This is exactly what my instructor tells us. He told me to work on my form first, and the rest, such as speed and power, will follow with practice. A saying he likes to use is a thousand times slow to one time fast. I'm sure he doesn't mean that literally, but we get the point. Most of the advice you gave in this post sounds a lot like my insructor. 
:asian:


----------



## Sigung86 (Nov 9, 2002)

Such a comparison by the student does us both honor.  Thank you Cory.

Dan


----------



## jaybacca72 (Nov 9, 2002)

when it comes to speed obviously the better your mechanics the faster you will be,but you are only working the physical part.muscle memory is great when training slow but i got faster by training my attributes. for an example to be fast you have to convince your brain you are fast then you have to be able to relay the message from your brain to your muscles with the same type of speed and conviction. try doing your jab full motion start to finnish,then do your jab 50% of the distance ie a half jab. then try starting your jab at 50%distance and finnish at 100% full range,this is just one way to isolate your speed training. not to mention your perceptual training when you work with a partner don't forget about that either.
later
jay
ps this drill came from paul vunaks attribute tape 1 and yes i do kenpo as well. i hope this helps


----------



## kenpo_cory (Nov 9, 2002)

> _Originally posted by Sigung86 _
> 
> *Such a comparison by the student does us both honor.  Thank you Cory.
> 
> Dan *



You're welcome Mr.
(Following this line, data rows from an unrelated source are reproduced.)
(* ===== verification/_CoqProject ===== *)
-Q . S2P
Prelude.v
GoStrings.v
Decimal.v
GoText.v
Sha256.v
PackFormat.v
BlobStore.v
Manifest.v
ChunkedRead.v
SnapStore.v
LocalStore.v
CacheStore.v
CompressStore.v
DedupIndex.v
PackAssoc.v
Reclaim.v
ChunkedWrite.v
StreamCopy.v
PutSpec.v
PutGet.v
BatchSpec.v
BatchGet.v
ManifestStore.v
BatchGetSpec.v
GC.v
GCSpec.v
MetaOps.v
Lifecycle.v
Compact.v
CompactSpec.v
Backfill.v
Scenarios.v
CompactRun.v
Wal.v
WalSpec.v
Overlay.v
MetaDb.v
Leases.v
Locks.v
FileMeta.v
FileIO.v
FileSpec.v
FileRefine.v
DiskCache.v
CacheSpec.v
CacheLru.v
CasStore.v
SliceGC.v
WalReplay.v
FileScenarios.v
MetaTree.v
TreeSpec.v
TreeOps.v
TreeScenarios.v
RefStore.v
Gateway.v
GatewaySpec.v
GatewayWithin.v
GatewayPrefix.v
GatewayScenarios.v
S3Crypto.v
S3Auth.v
S3Sig.v
S3Stream.v
S3Objects.v
S3Range.v
S3List.v
S3Multi.v
S3Spec.v
S3Vectors.v
S3Scenarios.v
EdgeCap.v
Edge.v
EdgeSpec.v
EdgeScenarios.v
Farmer. :asian:


----------



## Elfan (Nov 9, 2002)

> _Originally posted by rmcrobertson _
> 
> *In my considered opinion, the pursuit of speed is a dead end. Certainly, I've never seen a martial arts book--not Mr. parker's--that advocates, or instructs, in building speed. Strength, yes. Power, sure. Form? Above all. But speed...nope, I don't think so. Because it's a dead end. Ask how to build better form.
> 
> Thanks. *



Power = work/time = force * velocity

How is power seperated from speed?  Or are you saying that speed is  a *good* thing to have but a *bad* thing to work on?  It is much better to work on your form, those goofy speed drills and playing with speed bags are unuseful?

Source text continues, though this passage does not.